Embora Washington aceite formalmente que Taiwan é uma província da China, continua armando a ilha e enviando mais forças para o Pacífico. Pelosi descreveu sua visita como uma “declaração inequívoca de que os Estados Unidos estão com Taiwan, nosso parceiro democrático, enquanto defende a si mesma e sua liberdade”. Pequim vê isso como um ataque à sua soberania nacional, uma violação de nossa posição oficial e uma provocação destinada a estimular movimentos de independência em Taiwan.

Os Cold Warriors pressupõem que a maior parte do planeta está do lado deles. Realmente, nossos aliados da OTAN se uniram contra a Rússia após sua invasão à Ucrânia, mas dois terços da população mundial, de acordo com a The Economist, vivem em países que se recusaram a sancionar os russos. Boa parte do mundo desenvolvido mantém uma postura cética – ou ainda pior – quanto às declarações dos Estados Unidos sobre a democracia e uma “ordem internacional baseada em regras”. Esse fato já torna as sanções menos efetivas – as compras chinesas de petróleo e gás russos, por exemplo, aumentaram 72% desde a invasão da Ucrânia. Isso também reflete a crescente força do “soft power” chinês e o declínio da força militar dos EUA.

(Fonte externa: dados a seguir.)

(** X3. When [volume.shape * spacing / 2] does not have exactly three
    components, the run raises at the isocenter line, with the exception of
    the library or of the interpreter: torch's [RuntimeError] when the sizes
    of shape and spacing differ and neither is one, Python's [ValueError] of
    an unpacking with not enough values when the product has fewer than
    three components, and the one with too many when it has more.  The
    loader is the last call made, [volume] and [spacing] are bound, no
    renderer is created, [drr] is left as it was and no file is written. *)
Theorem isocenter_needs_three_axes E method rows w volume spacing :
  example_ct E = Some (volume, spacing) ->
  (forall bx by_ bz, value (isocenter E volume spacing) <> inr [bx; by_; bz]) ->
  exists e w',
    exec (pipeline E method rows) w = Raised e w' /\
    ((e = RuntimeError (size_mismatch (length (shape volume)) (length spacing)) /\
      length (shape volume) <> length spacing /\
      length (shape volume) <> 1%nat /\ length spacing <> 1%nat) \/
     (exists c, value (isocenter E volume spacing) = inr c /\
                (length c < 3)%nat /\
                e = ValueError (not_enough_values 3 (length c))) \/
     (exists c, value (isocenter E volume spacing) = inr c /\
                (3 < length c)%nat /\
                e = ValueError (too_many_values 3))) /\
    trace w' = trace w ++ [EvDevice (chosen_device E); EvLoadCT] /\
    ns w' !! "volume" = Some (VVolume volume) /\
    ns w' !! "spacing" = Some (VArray spacing) /\
    ns w' !! "drr" = ns w !! "drr" /\
    fs w' = fs w.
Proof.
  intros Hct Hiso. destruct w as [m f t o].
  unfold pipeline, cell_setup, cell_scene, cell_display.
  go. rewrite Hct. go.
  pose proof (isocenter_calls E volume spacing) as Hc.
  pose proof (isocenter_raises E volume spacing) as He.
  destruct (isocenter E volume spacing) as [cs [e|c]] eqn:Hv;
    cbn [calls value] in Hc, He, Hiso; subst cs; go.
  { destruct (He e eq_refl) as (-> & Hne). eexists _, _. split; [reflexivity|].
    cbn [ns fs trace]. rewrite <- ?app_assoc. cbn [app]. look.
    split; [by left|]. repeat split; auto. }
  clear He.
  destruct c as [|bx [|by_ [|bz [|q c]]]];
    try (exfalso; by eapply Hiso); go;
    (eexists _, _; split; [reflexivity|];
     cbn [ns fs trace]; rewrite <- ?app_assoc; cbn [app]; look;
     split; [right|repeat split; auto]).
  - left. exists []. repeat split; cbn; lia.
  - left. exists [bx]. repeat split; cbn; lia.
  - left. exists [bx; by_]. repeat split; cbn; lia.
  - right. exists (bx :: by_ :: bz :: q :: c). repeat split; cbn; lia.
Qed.

Lemma final_device E method r w :
  ns (final E method r w) !! "device" = Some (VDevice (chosen_device E)) /\
  ns (final E method r w) !! "drr" = Some (VRenderer (renderer_of E r)) /\
  ns (final E method r w) !! "rotations"
    = Some (VTensor script_rotations (chosen_device E)).
Proof. repeat split; final_ns; reflexivity. Qed.

(** X4. In a completed run the renderer and the two pose tensors live on
    one device, the one bound to [device]. *)
Theorem tensors_on_renderer_device E method rows w w' :
  exec (pipeline E method rows) w = Done w' ->
  exists d r rotations translations,
    ns w' !! "device" = Some (VDevice d) /\
    ns w' !! "drr" = Some (VRenderer r) /\ drr_device r = d /\
    ns w' !! "rotations" = Some (VTensor rotations d) /\
    ns w' !! "translations" = Some (VTensor translations d).
Proof.
  intros H. pose proof (pipeline_cases E method rows w) as Hc.
  rewrite H in Hc. destruct Hc as (r & _ & ->).
  destruct (final_device E method r w) as (Hd & Hr & Hrot).
  exists (chosen_device E), (renderer_of E r), script_rotations,
    (translation_rows r).
  repeat split; try done. apply final_translations.
Qed.

(** X6. What flows where in a completed run: the renderer bound to
    [drr] is built from the loaded volume and spacing with
    [sdr = focal_len / 2], height 200 and pixel size 2; the isosurface is
    extracted from that same volume and spacing at threshold 1150; and the
    texture is the projection of that renderer at the pose bound to
    [pose]. *)
Theorem one_volume_feeds_mesh_and_projection E method rows w w' :
  exec (pipeline E method rows) w = Done w' ->
  exists volume spacing r pose ct img,
    example_ct E = Some (volume, spacing) /\
    ns w' !! "volume" = Some (VVolume volume) /\
    ns w' !! "spacing" = Some (VArray spacing) /\
    ns w' !! "drr" = Some (VRenderer r) /\
    drr_volume r = volume /\ drr_spacing r = spacing /\
    drr_sdr r = focal_len_value / Z2Qc 2 /\
    drr_height r = 200%Z /\ drr_delx r = Z2Qc 2 /\
    ns w' !! "ct" = Some (VMesh ct) /\
    isosurface E method volume spacing (Z2Qc 1150) = Some ct /\
    ns w' !! "pose" = Some (VPose pose) /\
    ns w' !! "texture" = Some (VTexture img) /\
    project E r pose = Some img.
Proof.
  intros H. pose proof (pipeline_cases E method rows w) as Hc.
  rewrite H in Hc. destruct Hc as (r & Hr & ->).
  destruct (final_device E method r w) as (_ & Hdrr & _).
  destruct (final_meshes E method r w) as (Hct & _ & _ & _ & Htex).
  destruct Hr as (Hload & _ & _ & _ & _ & Hiso & _ & _ & Hproj & _).
  exists (r_volume r), (r_spacing r), (renderer_of E r), (pose_of r), (r_ct r),
    (r_image r).
  repeat split; try done; try (final_ns; reflexivity).
Qed.

(** The results of two completed runs that differ in the backend only
    agree on everything but the isosurface and the exported page. *)
Lemma completes_backend E m1 m2 rows r1 r2 :
  completes E m1 rows r1 -> completes E m2 rows r2 ->
  renderer_of E r1 = renderer_of E r2 /\ pose_of r1 = pose_of r2 /\
  r_image r1 = r_image r2 /\ translation_rows r1 = translation_rows r2.
Proof.
  destruct r1 as [v1 s1 [[a1 b1] c1] k1 R1 [[x1 y1] z1] i1 h1].
  destruct r2 as [v2 s2 [[a2 b2] c2] k2 R2 [[x2 y2] z2] i2 h2].
  unfold completes, renderer_of, pose_of, translation_rows, center_list.
  cbn [r_volume r_spacing r_center r_ct r_rotation r_translation r_image r_html
       fst snd].
  intros (H1 & H2 & _ & _ & _ & _ & H3 & H4 & H5 & _).
  intros (G1 & G2 & _ & _ & _ & _ & G3 & G4 & G5 & _).
  unfold ret in *.
  rewrite H1 in G1. injection G1 as <- <-.
  rewrite H2 in G2.
  assert (a1 = a2 /\ b1 = b2 /\ c1 = c2) as (<- & <- & <-).
  { pose proof (f_equal (fun ev : Eval (list Qc) =>
        match value ev with inr [x; y; z] => (x, y, z) | _ => (a1, b1, c1) end)
        G2) as G. cbn in G.
    pose proof (f_equal (fun p : Point => p.1.1) G) as G'.
    pose proof (f_equal (fun p : Point => p.1.2) G) as G''.
    pose proof (f_equal (fun p : Point => p.2) G) as G'''.
    by cbn in G', G'', G'''. }
  rewrite H3 in G3.
  assert (x1 = x2 /\ y1 = y2 /\ z1 = z2) as (<- & <- & <-).
  { pose proof (f_equal (fun l : list (list Qc) =>
        match l with [[x; y; z]] => (x, y, z) | _ => (x1, y1, z1) end)
        G3) as G. cbn in G.
    pose proof (f_equal (fun p : Point => p.1.1) G) as G'.
    pose proof (f_equal (fun p : Point => p.1.2) G) as G''.
    pose proof (f_equal (fun p : Point => p.2) G) as G'''.
    by cbn in G', G'', G'''. }
  rewrite H4 in G4. injection G4 as <-.
  rewrite H5 in G5. injection G5 as <-.
  done.
Qed.

(** X5. The backend reaches the isosurface only: two completed runs in
    one environment that differ in the backend name bind the same renderer,
    pose, camera, detector, texture and principal ray. *)
Theorem backend_moves_isosurface_only E m1 m2 rows wa wb w1 w2 :
  exec (pipeline E m1 rows) wa = Done w1 ->
  exec (pipeline E m2 rows) wb = Done w2 ->
  Forall (fun x => ns w1 !! x = ns w2 !! x /\ is_Some (ns w1 !! x))
    ["drr"; "rotations"; "translations"; "pose"; "camera"; "detector";
     "texture"; "principal_ray"].
Proof.
  intros H1 H2.
  pose proof (pipeline_cases E m1 rows wa) as C1. rewrite H1 in C1.
  pose proof (pipeline_cases E m2 rows wb) as C2. rewrite H2 in C2.
  destruct C1 as (r1 & Hr1 & ->). destruct C2 as (r2 & Hr2 & ->).
  destruct (completes_backend E m1 m2 rows r1 r2 Hr1 Hr2)
    as (Hren & Hpose & Himg & Hrows).
  repeat apply List.Forall_cons; try apply List.Forall_nil;
    (split; [|final_ns; by eexists]);
    final_ns; unfold camera_of, ray_of, detector_of, source_of;
    rewrite ?Hren, ?Hpose, ?Himg, ?Hrows; reflexivity.
Qed.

 Leia também – Entre as bombas e os patrões: como está a classe trabalhadora na Ucrânia? 

As grandes potências declinam em grande parte devido à fraqueza interna e ao fracasso em se ajustar às novas realidades. Em uma era de perigosa conflitividade partidária, a adoção bipartidária de uma nova Guerra Fria compõe um contraste marcante. Mas os velhos hábitos não respondem aos novos desafios. Dificilmente esse será o caminho para a construção de uma democracia vibrante nos Estados Unidos.